There’s no need to bore you with the details. Short answer: I never took up smoking. But the humiliation of being expelled from Oyster Summer Camp that very first day taught me a valuable lesson. If I am ever to succeed at being both anybody and myself, I can’t do it alone. Athletes have coaches. Luke had Obi Wan. I need my own mentor. It’s time to stop being a dilettante and fully embrace my life as a dating site imposter—for your good. Every new dating site presents the same conundrum, after all.
Luckily, I’ve found such a guru. Or rather, he found me. He calls himself the On-line Casanova, and already he’s given me incredible advice on how to date women on-line. For example, on Valentine’s Day he sent me a personalized message, detailing “six killer email mistakes we’ve both made.” Here’s a sampling:
Number 3: Your photo sucks.
I’m not saying YOU suck, just that YOUR PHOTOS suck. It doesn’t matter how great your email is, if your picture makes you look like a sack of crap, you aren’t getting a response. Before you start worrying about your looks, there are two things you need to know…

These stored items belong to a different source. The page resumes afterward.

(* ===== verification/ZkTheorems.v ===== *)
(** * Theorems: the zero-knowledge system

    Completeness of the composed protocol and correctness of the constraint
    compiler, and the encoding of combined proofs; an instance over
    GF(2^128). *)
From stdpp Require Import prelude strings.
From Stdlib Require Import Lia NArith.
From S2P Require Import Prelude Words Stream Interfaces Circuit Gf2_128 Merkle Field FieldFacts Interpolation Gf2_128Facts Transcript TranscriptTheorems SumcheckProof SumcheckV1 SumcheckProtocol Gf2_128Sampling SumcheckProofFacts SumcheckLayer Completeness CompletenessTheorems RangeInterpolation Ligero TableauFacts LigeroBatch LigeroChecks LigeroSamples LigeroCodec ZkV1 ZkV1Facts ZkComplete ZkVerify.

Section zk.
Context {E : Type} `{AF : AlgebraicField E} `{!AlgebraicFieldLaws E} `{!RuntimeField E} `{!RuntimeFieldLaws E} `{!InterpolationField E}.
Context (N0 : nat) `{!InterpolationFieldLaws E N0}.
Context `{SF : SerializableField E} `{SS : SupportsSampling E}.
Context `{SU : Subfield E} `{RI : !RangeInterpolatorFactory E} `{!RangeInterpolatorLaws E}.
Context `{SHL : Sha256Laws} `{AE : Aes256} `{!SamplingLaws E}.

(** C1: completeness of the zero-knowledge system.  For a well-formed circuit
    that the public and private inputs satisfy, a configuration that fits and
    a generator that yields elements, [commit] succeeds with the geometry the
    verifier computes; whenever the opened columns can be drawn, [prove]
    returns a proof (evaluation, every assertion of the sumcheck prover, the
    constraint compiler and Ligero's zero check included), [recv_commitment]
    brings the verifier's transcript to the prover's, and [verify] accepts,
    both transcripts ending in one state; otherwise [prove] fails exactly as
    the drawing does. *)
Theorem zk_complete {G} `{RandomEngine G} circuit config p pubs wit (ts : Transcript) (rng : G) :
  3 <= N0 -> serialized_size_bytes (E:=E) <= 128 -> zk_ok circuit config p pubs wit ->
  (forall g : G, exists (e : E) g', elt_field g = Ok (e, g')) ->
  (forall g : G, exists (e : E) g', elt_subfield g = Ok (e, g') /\ sf_contains e = true) ->
  engine_ok (rng_bytes (G:=G)) ->
  (forall t, pseudorandom_generator t = None -> can_draw (E:=E) (zk_draws p circuit) t) ->
  let zp := {| zp_circuit := circuit; zp_config := config |} in
  let zv := {| zv_circuit := circuit; zv_config := config |} in
  exists ci geom ts0 rng',
    zk_prover.commit zp wit ts rng = Ok (ci, geom, ts0, rng') /\
    (forall Err, zk_verifier.geometry (Err:=Err) zv = Ok geom) /\
    exists ts1, forall fuel,
      match ligero_transcript.gen_idx fuel p ts1 with
      | Ok (idx, ts') => exists zkp,
          zk_prover.prove fuel zp pubs wit ci ts0 = Ok (zkp, ts') /\
          zk_verifier.recv_commitment (Err:=zk_outcome) zv zkp ts = Ok ts0 /\
          zk_verifier.verify fuel zv pubs zkp ts0 = Ok ts'
      | Err e => zk_prover.prove fuel zp pubs wit ci ts0 = Err (Stuck e)
      | Panic => zk_prover.prove fuel zp pubs wit ci ts0 = Panic
      end.
Proof. intros HN Hs Hz Hf Hsf He Hd. by apply (zk_run N0 HN Hs). Qed.

(** C11: the constraint compiler.  Whenever the symbolic relations can be
    evaluated under revealed pads, [compile] turns them into equations whose
    columns and rows are in range and which, on the committed witness
    (private inputs, then every pad and pad product in the order of the
    layout), have exactly the residuals of the relations as their values: row
    [c] of [A * w + b] is residual [c]. *)
Theorem compile_residuals {Err} geom ls (pad : SumcheckProof E) relations (pubs wit res : list E) :
  pad_layout (E:=Err) geom (length wit) = Ok ls ->
  Forall (fun logw => sane_logw logw = true) (logw_layers geom) -> proof_shape pad geom = true ->
  symbolic.evaluate relations (pubs ++ wit) pad = Ok res ->
  let W := wit ++ concat (map layer_pads (proof_layers pad)) in
  exists a b, constraint_compiler.compile relations ls pubs = Ok (a, b) /\
    length b = length res /\ length res = S (length ls) /\
    Forall (fun t => lc_c t < length b /\ lc_w t < length W) a /\
    forall c, c < length b -> fadd (row_value W a c) (at0 b c) = at0 res c.
Proof.
  intros Hl Hs Hp He W. pose proof (committed_layers _ _ _ _ Hl Hs Hp) as Hcm.
  destruct (compile_ok W ls pad Hcm relations pubs wit res (eq_sym (Forall2_length _ _ _ Hcm)) ltac:(by eexists) He)
    as (a & b & Hc & [H1 H2 H3] & Hlen).
  by exists a, b.
Qed.

(** C12: the verifier refines its specification on every proof.  A proof
    without the announced shape is rejected.  On any other proof, whatever
    its messages, deriving the challenges, building the relations and
    compiling them never panic, and acceptance is Ligero's acceptance of a
    valid statement [a], [b], [qcs] that says exactly what it should: a
    committed witness (private inputs, then the pads of any sumcheck pad)
    satisfies the products, and satisfies the equations if and only if the
    plain sumcheck verifier accepts the messages with that pad revealed. *)
Theorem zk_verify_refines circuit config p pubs zkp tv :
  3 <= N0 -> serialized_size_bytes (E:=E) <= 128 ->
  circuit_ok circuit -> wires_ok circuit -> (exists n, serialized_elements (from_circuit circuit) = Ok n) ->
  param.try_new (E:=E) (ninput (raw circuit) - npublic_input (raw circuit) + pad_total (from_circuit circuit))
    (length (layers (raw circuit))) config = Some p ->
  let zv := {| zv_circuit := circuit; zv_config := config |} in
  if bool_decide (length pubs = npublic_input (raw circuit)) && proof_shape (sumcheck_proof zkp) (from_circuit circuit)
  then exists a b qcs t2,
    (forall fuel, zk_verifier.verify fuel zv pubs zkp tv
      = map_err ligero_error (ligero_verifier.verify fuel p b (com zkp) (com_proof zkp) a DEFAULT_STATEMENT_HASH qcs t2)) /\
    length b = S (length (layers (raw circuit))) /\ statement_ok p a (length b) qcs /\
    forall (pad : SumcheckProof E) wit, proof_shape pad (from_circuit circuit) = true ->
      length wit = ninput (raw circuit) - npublic_input (raw circuit) ->
      let W := wit ++ concat (map layer_pads (proof_layers pad)) in
      quadratics_hold p W qcs /\
      (linear_holds W a b <-> verifier.verify (pubs ++ wit) pad circuit (sumcheck_proof zkp) tv = Ok t2)
  else exists e, forall fuel, zk_verifier.verify fuel zv pubs zkp tv = Err (ZkRejected e).
Proof.
  intros HN Hs Hc Hw Hn Hp zv. destruct (validate_exact circuit config (length pubs) zkp Hc) as [Hiff Hok].
  case_bool_decide as Hl; [destruct (proof_shape _ _) eqn:Hsh|]; cbn [andb].
  - by apply (verify_reduces N0 HN Hs).
  - destruct Hok as [Hok|(e & He)]; [by apply Hiff in Hok as [_ Hok]; congruence|].
    exists e. intros fuel. unfold zk_verifier.verify, zv. by rewrite He.
  - destruct Hok as [Hok|(e & He)]; [by apply Hiff in Hok as [Hok _]|].
    exists e. intros fuel. unfold zk_verifier.verify, zv. by rewrite He.
Qed.
End zk.

(** ** The satisfied circuit [Squares] over GF(2^128) *)
#[local] Existing Instances toy_sha256 toy_sha256_laws toy_aes toy_aes_laws.
#[local] Instance toy_random : RandomEngine N := toy_engine.

Definition squares_publics : list Gf2_128 := [gf 3].
Definition squares_witness : list Gf2_128 := [gf 5; gf 5; gf 0].
Definition squares_param : LigeroParam := param.layout_of 21 2 Product.config 2.

Lemma toy_elements (g : N) : exists (e : Gf2_128) g', elt_field g = Ok (e, g').
Proof. eexists _, _. eapply elt_field_ok; [reflexivity|]. apply length_to_le_bytes. Qed.
Lemma toy_sub_elements (g : N) : exists (e : Gf2_128) g', elt_subfield g = Ok (e, g') /\ sf_contains e = true.
Proof. destruct (toy_elements g) as (e & g' & He). exists e, g'. split; [exact He|reflexivity]. Qed.
Lemma toy_rng_total : engine_ok (rng_bytes (G:=N)).
Proof. intros n g. eexists _, _. split; [reflexivity|]. apply toy_bytes_length. Qed.

Lemma squares_zk_ok : zk_ok Squares.circuit Product.config squares_param squares_publics squares_witness.
Proof.
  split.
  - apply Squares.circuit_is_ok.
  - cbn. lia.
  - exists 16. vm_compute. reflexivity.
  - vm_compute. reflexivity.
  - cbn. lia.
  - reflexivity.
  - reflexivity.
  - repeat constructor.
  - exists squares_wires. exact squares_evaluates.
Qed.

Lemma zk_complete_witness :
  exists ci geom ts0 rng',
    zk_prover.commit {| zp_circuit := Squares.circuit; zp_config := Product.config |} squares_witness (Transcript_new [x2a]) 7%N
    = Ok (ci, geom, ts0, rng') /\
    exists ts1, forall fuel,
      match ligero_transcript.gen_idx fuel squares_param ts1 with
      | Ok (idx, ts') => exists zkp,
          zk_prover.prove fuel {| zp_circuit := Squares.circuit; zp_config := Product.config |} squares_publics squares_witness ci ts0 = Ok (zkp, ts') /\
          zk_verifier.recv_commitment (Err:=zk_outcome) {| zv_circuit := Squares.circuit; zv_config := Product.config |} zkp (Transcript_new [x2a]) = Ok ts0 /\
          zk_verifier.verify fuel {| zv_circuit := Squares.circuit; zv_config := Product.config |} squares_publics zkp ts0 = Ok ts'
      | _ => True
      end.
Proof.
  destruct (zk_complete 6 Squares.circuit Product.config squares_param squares_publics squares_witness (Transcript_new [x2a]) 7%N)
    as (ci & geom & ts0 & rng' & Hc & _ & ts1 & Hrun).
  - lia.
  - vm_compute. lia.
  - exact squares_zk_ok.
  - exact toy_elements.
  - exact toy_sub_elements.
  - exact toy_rng_total.
  - intros t Ht. apply can_draw_fresh; [exact Ht|vm_compute; lia].
  - exists ci, geom, ts0, rng'. split; [exact Hc|]. exists ts1. intros fuel. specialize (Hrun fuel).
    destruct (ligero_transcript.gen_idx fuel squares_param ts1) as [[idx ts']| |]; [exact Hrun|exact I|exact I].
Defined.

First, a bad photo will make the hottest guy look ugly. Second, the right photo can make you look great. One great photo will make or break your online dating results.
Repeat after me “I will get a professional to take a headshot photo of me.”
Done and done. I have the appointment made. Next week, I’ll be all the more ready to tackle a new dating site, this time with fresh ammo. I didn’t even have a photo, but he’s right: If I had, it would have sucked. And I have no doubt the On-line Casanova’s uncanny insight will make me an even better dater in the months to come.
Perhaps one day, when I work up the courage, I’ll ask him if he smokes True.